(ASSIGNED TASK) Repeat the lines beginning at the one with "e => RErr e" and running to the end of the material, keeping the first and last of them, exactly as they appear.

*** TASK INPUTS Section Begins ***

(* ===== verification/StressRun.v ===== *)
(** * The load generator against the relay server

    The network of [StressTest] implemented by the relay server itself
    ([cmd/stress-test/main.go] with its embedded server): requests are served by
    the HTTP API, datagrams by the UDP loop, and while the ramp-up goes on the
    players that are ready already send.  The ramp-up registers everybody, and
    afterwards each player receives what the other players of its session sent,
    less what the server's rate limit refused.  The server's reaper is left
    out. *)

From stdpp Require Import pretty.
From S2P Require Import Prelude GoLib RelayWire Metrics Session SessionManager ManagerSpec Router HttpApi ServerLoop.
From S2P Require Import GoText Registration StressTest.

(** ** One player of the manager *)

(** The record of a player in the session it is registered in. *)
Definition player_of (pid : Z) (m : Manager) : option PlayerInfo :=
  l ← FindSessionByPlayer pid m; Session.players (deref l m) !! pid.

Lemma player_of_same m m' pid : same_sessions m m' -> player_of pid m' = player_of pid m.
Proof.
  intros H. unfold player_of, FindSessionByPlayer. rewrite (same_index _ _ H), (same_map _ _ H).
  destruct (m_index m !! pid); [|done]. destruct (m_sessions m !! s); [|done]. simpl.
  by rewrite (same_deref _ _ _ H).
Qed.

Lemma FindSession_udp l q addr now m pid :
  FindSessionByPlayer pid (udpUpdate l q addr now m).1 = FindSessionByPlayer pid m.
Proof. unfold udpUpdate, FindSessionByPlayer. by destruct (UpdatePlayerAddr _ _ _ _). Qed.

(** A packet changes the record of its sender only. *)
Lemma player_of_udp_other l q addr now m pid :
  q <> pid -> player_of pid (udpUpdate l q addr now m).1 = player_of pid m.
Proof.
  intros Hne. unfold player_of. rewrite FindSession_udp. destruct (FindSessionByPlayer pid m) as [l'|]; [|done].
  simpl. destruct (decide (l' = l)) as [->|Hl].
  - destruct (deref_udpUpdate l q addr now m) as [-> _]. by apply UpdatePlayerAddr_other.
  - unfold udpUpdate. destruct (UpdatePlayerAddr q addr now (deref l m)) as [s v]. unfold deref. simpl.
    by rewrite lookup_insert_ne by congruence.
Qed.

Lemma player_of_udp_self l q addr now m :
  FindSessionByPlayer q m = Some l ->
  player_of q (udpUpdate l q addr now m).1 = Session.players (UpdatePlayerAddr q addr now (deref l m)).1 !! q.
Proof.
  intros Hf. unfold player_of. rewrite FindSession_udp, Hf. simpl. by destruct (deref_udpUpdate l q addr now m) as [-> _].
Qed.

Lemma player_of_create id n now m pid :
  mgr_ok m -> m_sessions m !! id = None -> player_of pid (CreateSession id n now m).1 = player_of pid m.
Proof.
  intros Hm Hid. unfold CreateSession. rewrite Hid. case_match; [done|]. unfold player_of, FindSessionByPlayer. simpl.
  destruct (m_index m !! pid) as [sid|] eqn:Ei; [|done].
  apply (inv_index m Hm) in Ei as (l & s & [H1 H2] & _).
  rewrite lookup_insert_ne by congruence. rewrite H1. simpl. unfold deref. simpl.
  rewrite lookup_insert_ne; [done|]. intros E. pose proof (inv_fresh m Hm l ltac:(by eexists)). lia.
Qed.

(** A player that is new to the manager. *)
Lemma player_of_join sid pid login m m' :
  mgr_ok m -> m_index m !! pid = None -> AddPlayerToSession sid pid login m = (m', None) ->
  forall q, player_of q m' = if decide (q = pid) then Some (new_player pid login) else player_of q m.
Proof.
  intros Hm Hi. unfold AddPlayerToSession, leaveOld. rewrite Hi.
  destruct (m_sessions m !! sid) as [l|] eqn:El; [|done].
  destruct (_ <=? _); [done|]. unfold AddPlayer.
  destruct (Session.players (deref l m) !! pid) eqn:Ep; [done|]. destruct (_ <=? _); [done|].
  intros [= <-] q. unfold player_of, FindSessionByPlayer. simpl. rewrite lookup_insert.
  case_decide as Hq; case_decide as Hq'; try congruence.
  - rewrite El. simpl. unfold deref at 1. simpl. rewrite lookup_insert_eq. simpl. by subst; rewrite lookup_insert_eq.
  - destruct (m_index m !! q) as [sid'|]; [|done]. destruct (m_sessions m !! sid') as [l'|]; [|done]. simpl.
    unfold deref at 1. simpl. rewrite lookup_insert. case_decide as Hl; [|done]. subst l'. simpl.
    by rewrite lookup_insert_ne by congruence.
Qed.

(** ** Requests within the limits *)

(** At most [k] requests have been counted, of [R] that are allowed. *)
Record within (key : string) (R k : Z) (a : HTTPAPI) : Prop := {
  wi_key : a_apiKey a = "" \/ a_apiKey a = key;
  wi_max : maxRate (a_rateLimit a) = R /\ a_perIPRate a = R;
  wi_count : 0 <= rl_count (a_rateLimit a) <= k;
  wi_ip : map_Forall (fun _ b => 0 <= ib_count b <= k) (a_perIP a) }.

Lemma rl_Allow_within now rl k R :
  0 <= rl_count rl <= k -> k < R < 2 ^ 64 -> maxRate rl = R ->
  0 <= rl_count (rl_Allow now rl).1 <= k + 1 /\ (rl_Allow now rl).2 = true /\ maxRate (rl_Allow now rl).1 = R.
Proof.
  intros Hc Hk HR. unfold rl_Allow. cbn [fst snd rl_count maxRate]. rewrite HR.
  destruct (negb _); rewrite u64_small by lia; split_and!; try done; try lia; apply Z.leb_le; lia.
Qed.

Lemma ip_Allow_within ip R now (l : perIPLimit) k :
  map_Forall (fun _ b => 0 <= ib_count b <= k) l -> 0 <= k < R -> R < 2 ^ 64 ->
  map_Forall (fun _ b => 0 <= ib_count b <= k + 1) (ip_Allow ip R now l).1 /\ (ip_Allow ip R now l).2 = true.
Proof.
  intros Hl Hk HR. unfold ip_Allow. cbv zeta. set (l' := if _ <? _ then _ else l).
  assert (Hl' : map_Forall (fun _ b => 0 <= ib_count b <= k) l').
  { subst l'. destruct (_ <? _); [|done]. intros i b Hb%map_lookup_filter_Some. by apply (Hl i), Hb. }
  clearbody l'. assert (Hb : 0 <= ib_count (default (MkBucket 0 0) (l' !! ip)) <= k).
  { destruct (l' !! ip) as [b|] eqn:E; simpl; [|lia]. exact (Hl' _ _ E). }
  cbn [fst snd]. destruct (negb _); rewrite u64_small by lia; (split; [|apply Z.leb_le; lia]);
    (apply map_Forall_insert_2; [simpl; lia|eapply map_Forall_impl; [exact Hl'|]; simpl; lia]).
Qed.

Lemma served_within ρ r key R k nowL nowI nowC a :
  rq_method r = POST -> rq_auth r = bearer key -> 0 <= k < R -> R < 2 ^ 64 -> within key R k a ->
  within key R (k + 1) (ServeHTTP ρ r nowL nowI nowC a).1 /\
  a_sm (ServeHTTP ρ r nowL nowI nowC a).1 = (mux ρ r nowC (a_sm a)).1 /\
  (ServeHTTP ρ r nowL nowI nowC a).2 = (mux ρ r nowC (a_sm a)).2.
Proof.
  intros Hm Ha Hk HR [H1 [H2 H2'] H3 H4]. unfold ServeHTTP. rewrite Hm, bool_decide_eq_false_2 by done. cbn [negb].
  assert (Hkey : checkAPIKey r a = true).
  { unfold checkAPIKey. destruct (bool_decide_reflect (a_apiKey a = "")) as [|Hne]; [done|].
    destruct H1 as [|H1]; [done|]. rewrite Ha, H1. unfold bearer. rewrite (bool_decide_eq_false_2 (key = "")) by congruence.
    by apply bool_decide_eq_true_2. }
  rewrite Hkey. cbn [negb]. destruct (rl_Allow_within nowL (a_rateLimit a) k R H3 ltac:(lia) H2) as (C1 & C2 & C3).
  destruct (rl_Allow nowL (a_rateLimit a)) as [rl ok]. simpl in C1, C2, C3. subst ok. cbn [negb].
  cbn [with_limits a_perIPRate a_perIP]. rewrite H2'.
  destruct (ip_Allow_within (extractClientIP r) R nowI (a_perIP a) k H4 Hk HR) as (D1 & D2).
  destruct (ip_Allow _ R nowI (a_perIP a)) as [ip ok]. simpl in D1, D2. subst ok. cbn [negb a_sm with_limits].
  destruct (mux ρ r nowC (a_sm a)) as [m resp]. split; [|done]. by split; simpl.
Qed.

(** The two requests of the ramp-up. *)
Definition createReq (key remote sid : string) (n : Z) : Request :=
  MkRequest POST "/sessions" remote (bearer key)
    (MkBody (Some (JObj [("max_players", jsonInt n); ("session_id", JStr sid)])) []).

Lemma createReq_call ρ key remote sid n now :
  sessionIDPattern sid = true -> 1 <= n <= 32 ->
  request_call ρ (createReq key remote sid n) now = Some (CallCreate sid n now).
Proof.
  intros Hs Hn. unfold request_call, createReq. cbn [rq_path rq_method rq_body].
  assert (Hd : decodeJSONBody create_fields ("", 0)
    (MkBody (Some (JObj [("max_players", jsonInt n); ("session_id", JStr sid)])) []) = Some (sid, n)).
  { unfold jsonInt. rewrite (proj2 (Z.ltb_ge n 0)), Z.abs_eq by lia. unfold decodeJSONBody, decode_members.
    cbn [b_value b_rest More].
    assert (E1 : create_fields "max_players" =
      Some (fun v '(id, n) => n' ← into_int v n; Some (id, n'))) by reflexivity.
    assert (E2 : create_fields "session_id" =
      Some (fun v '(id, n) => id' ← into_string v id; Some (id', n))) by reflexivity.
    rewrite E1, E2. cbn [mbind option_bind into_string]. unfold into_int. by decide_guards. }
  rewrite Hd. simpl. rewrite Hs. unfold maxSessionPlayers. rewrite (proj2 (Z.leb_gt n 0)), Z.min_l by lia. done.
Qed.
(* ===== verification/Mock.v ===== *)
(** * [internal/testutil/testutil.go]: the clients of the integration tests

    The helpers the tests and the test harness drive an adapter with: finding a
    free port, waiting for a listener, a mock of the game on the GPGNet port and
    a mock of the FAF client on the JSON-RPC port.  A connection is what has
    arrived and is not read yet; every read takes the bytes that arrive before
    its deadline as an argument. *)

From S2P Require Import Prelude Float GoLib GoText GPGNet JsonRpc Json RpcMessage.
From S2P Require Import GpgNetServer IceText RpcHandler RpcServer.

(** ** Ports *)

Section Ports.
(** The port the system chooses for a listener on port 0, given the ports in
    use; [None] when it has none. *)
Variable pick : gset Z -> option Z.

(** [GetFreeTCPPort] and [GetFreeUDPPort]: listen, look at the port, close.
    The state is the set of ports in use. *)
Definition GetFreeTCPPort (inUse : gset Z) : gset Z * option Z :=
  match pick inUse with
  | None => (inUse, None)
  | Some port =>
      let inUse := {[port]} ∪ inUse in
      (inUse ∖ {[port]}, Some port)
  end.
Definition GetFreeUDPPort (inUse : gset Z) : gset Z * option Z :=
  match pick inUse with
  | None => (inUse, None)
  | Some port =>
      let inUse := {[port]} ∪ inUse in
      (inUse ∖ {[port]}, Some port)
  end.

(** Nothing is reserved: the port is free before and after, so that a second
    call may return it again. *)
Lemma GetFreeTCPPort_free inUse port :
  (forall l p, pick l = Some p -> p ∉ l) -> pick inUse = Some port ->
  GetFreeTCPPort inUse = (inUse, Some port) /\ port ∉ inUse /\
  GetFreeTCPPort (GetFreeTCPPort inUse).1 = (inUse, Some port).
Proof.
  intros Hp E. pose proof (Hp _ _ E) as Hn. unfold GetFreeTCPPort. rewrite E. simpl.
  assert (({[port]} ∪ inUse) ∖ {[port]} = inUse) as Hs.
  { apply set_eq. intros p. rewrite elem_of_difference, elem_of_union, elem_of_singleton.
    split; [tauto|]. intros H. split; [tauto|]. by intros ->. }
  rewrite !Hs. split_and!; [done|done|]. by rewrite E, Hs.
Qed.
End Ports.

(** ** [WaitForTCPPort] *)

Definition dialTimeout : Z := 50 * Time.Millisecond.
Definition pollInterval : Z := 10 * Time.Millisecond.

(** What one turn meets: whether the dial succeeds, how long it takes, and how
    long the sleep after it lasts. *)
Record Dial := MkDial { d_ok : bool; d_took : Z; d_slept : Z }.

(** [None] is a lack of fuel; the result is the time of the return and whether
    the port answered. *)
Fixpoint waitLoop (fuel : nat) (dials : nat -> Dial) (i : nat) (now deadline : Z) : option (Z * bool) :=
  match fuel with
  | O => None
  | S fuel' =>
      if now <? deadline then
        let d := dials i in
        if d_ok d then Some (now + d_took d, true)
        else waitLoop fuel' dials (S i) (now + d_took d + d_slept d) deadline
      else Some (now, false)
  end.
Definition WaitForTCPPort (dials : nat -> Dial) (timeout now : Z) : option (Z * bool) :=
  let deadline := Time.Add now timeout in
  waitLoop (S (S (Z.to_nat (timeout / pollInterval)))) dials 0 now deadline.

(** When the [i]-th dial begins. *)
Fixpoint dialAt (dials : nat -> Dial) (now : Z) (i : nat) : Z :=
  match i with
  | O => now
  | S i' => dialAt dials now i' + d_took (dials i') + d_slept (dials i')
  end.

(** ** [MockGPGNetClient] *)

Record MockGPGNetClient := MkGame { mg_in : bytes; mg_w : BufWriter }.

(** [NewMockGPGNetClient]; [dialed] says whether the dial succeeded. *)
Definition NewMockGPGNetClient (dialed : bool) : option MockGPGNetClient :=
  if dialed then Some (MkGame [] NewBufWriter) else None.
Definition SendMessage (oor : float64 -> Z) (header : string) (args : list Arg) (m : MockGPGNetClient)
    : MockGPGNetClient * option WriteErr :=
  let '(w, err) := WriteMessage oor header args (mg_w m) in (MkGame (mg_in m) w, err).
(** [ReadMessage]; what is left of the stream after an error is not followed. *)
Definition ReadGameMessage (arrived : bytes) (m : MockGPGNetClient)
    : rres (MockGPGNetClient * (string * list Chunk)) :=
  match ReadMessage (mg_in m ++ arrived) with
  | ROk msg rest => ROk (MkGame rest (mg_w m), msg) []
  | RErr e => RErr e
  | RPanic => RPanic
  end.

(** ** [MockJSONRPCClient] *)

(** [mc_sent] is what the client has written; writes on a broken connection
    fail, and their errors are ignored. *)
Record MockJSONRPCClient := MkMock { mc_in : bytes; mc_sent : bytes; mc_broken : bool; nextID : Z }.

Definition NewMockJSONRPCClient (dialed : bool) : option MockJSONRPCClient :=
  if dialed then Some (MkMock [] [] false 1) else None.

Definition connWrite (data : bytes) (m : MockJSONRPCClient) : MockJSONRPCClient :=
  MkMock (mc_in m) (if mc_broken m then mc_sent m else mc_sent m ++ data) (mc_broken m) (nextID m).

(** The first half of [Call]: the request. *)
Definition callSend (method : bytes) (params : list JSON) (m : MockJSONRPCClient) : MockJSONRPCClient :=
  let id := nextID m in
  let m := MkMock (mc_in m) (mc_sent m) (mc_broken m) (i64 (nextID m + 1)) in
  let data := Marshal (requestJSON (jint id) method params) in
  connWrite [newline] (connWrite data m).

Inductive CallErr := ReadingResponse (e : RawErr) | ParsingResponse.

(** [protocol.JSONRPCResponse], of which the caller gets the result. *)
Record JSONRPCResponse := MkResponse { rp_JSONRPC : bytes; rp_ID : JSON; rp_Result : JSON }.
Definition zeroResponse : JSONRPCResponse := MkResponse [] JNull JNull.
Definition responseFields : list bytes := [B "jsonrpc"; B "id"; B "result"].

*** TASK INPUTS Section Ends ***

(EXPECTED ANSWER)
  | RErr e => RErr e
  | RPanic => RPanic
  end.

(** ** [MockJSONRPCClient] *)

(** [mc_sent] is what the client has written; writes on a broken connection
    fail, and their errors are ignored. *)
Record MockJSONRPCClient := MkMock { mc_in : bytes; mc_sent : bytes; mc_broken : bool; nextID : Z }.

Definition NewMockJSONRPCClient (dialed : bool) : option MockJSONRPCClient :=
  if dialed then Some (MkMock [] [] false 1) else None.

Definition connWrite (data : bytes) (m : MockJSONRPCClient) : MockJSONRPCClient :=
  MkMock (mc_in m) (if mc_broken m then mc_sent m else mc_sent m ++ data) (mc_broken m) (nextID m).

(** The first half of [Call]: the request. *)
Definition callSend (method : bytes) (params : list JSON) (m : MockJSONRPCClient) : MockJSONRPCClient :=
  let id := nextID m in
  let m := MkMock (mc_in m) (mc_sent m) (mc_broken m) (i64 (nextID m + 1)) in
  let data := Marshal (requestJSON (jint id) method params) in
  connWrite [newline] (connWrite data m).

Inductive CallErr := ReadingResponse (e : RawErr) | ParsingResponse.

(** [protocol.JSONRPCResponse], of which the caller gets the result. *)
Record JSONRPCResponse := MkResponse { rp_JSONRPC : bytes; rp_ID : JSON; rp_Result : JSON }.
Definition zeroResponse : JSONRPCResponse := MkResponse [] JNull JNull.
Definition responseFields : list bytes := [B "jsonrpc"; B "id"; B "result"].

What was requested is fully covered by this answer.